Je ne prétends pas du tout nier qu’il existe entre tel ou tel individu des différences individuelles. Dès l’origine l’âme de l’enfant n’est pas une page blanche sur laquelle on écrit ce qu’on veut, et il n’y a pas, à la naissance, entre tous les individus de l’espèce humaine la même uniformité qui existe entre tous les hannetons, je suppose. Mais les divergences sont moins grandes qu’on peut le supposer : Les mêmes objets font rire, pleurer les nouveau-nés de tous pays ; deux nouveau-nés se ressemblent d’une manière si saisissante par toutes leurs réactions qu’il est difficile de leur attribuer une individualité quelconque. Qui en a vu un en a vu cent mille.

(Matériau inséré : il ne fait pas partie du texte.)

(** * precompute-eval-embeddings: a model of the dataset construction pipeline

    Shallow embedding of [scripts/precompute-eval-embeddings.py]: annotation
    loading, query selection, candidate sampling, snippet resolution
    ([github_url_to_raw], [fetch_code]), the thread-pool fetch phase and the
    dataset assembly loop.

    Conventions.
    - A Python [str] is a Rocq [string]; characters are 8-bit code units
      (the Latin-1 range of Python's code points).
    - A Python [int] is a [Z]; list lengths and counters are [nat].
    - Exceptions are explicit: a computation that may raise has type [res A].
    - Code that talks to the network has type [io A]: it also yields the list
      of raw URLs it requested, in order.
    - Embedding vectors come from an external model and are left out; the
      output record carries every other field. *)

From Stdlib Require Import ZArith Ascii String List Lia Bool Sorting.Sorted
  Sorting.Permutation DecimalString DecimalNat.
From stdpp Require Import base gmap strings list sorting.

Local Open Scope string_scope.
Local Open Scope list_scope.
Local Open Scope Z_scope.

Il faut aussi tenir compte, pour expliquer cette énorme divergence, de la complexité prodigieuse des phénomènes. Qui sait l’influence décisive, toute-puissante, que telle excitation, insignifiante en apparence, fixée dans le souvenir, exercera sur nos actes ultérieurs ? Il n’est peut-être personne parmi nous qui n’ait eu l’occasion de constater combien, à tel moment de notre vie, une phrase, comme jetée au hasard, a fructifié dans notre intelligence et décidé la direction de notre conduite. Chez tel nouveau-né, une excitation quelconque, qui n’a pas pu frapper le nouveau-né voisin, va déterminer une réaction réflexe et un souvenir. Or ce souvenir est capable de modifier définitivement les réactions ultérieures ; ce qui entrainera à l’origine une série légèrement divergente, laquelle, à la fin, va diverger extrêmement. Plus un appareil est complexe, plus une différenciation minime du début entraîne dans la marche ultérieure de l’appareil une différenciation profonde.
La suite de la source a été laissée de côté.